**Data for this exercise**:
(** The reverse chain as the specification words it: [reverse_step] for
    [t = k-1, k-2, ..., 0], each from the state and the generator the step
    before left; the states after each step, in chronological order. *)
Fixpoint reverse_steps_spec {RS : RandomSource} (m : WaveGrad) (mels : Mels)
    (k : nat) (y : Wave) (g : Gen) : result (list Wave * Gen) :=
  match k with
  | O => Ok ([], g)
  | S k' =>
      '(y', g1) <- compute_inverse_dynamics m mels y (Z.of_nat k') true g ;;
      '(rest, g2) <- reverse_steps_spec m mels k' y' g1 ;;
      Ok (y' :: rest, g2)
  end.

(** The plain sampler on every chunk in turn, each on the generator the chunk
    before left: the outputs in chunk order. *)
Fixpoint sample_each_spec {RS : RandomSource} (m : WaveGrad) (store : bool)
    (chunks : list Mels) (g : Gen) : result (list SampleOut * Gen) :=
  match chunks with
  | [] => Ok ([], g)
  | c :: cs =>
      '(o, g1) <- sample m c store g ;;
      '(os, g2) <- sample_each_spec m store cs g1 ;;
      Ok (o :: os, g2)
  end.

(** One more chunk put beside what has been put back so far. *)
Definition beside (acc c : Mels) : Mels :=
  mkMels (mel_T acc + mel_T c) (map2 (map2 (@app R)) (mel_data acc) (mel_data c)).

(** Chunks put back side by side along the time axis. *)
Definition cat_mels (chunks : list Mels) : Mels :=
  match chunks with
  | [] => mkMels 0 []
  | c :: cs => fold_left beside cs c
  end.

(** Pieces [(start, length)] that follow one another without gap or overlap,
    from frame [a]. *)
Fixpoint contiguous (a : nat) (pieces : list (nat * nat)) : Prop :=
  match pieces with
  | [] => True
  | (start, len) :: rest => start = a /\ contiguous (a + len) rest
  end.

**Exercise instructions**:
Extract every line above that contains the word "Fixpoint".

**Worked solution**:
Fixpoint reverse_steps_spec {RS : RandomSource} (m : WaveGrad) (mels : Mels)
Fixpoint sample_each_spec {RS : RandomSource} (m : WaveGrad) (store : bool)
Fixpoint contiguous (a : nat) (pieces : list (nat * nat)) : Prop :=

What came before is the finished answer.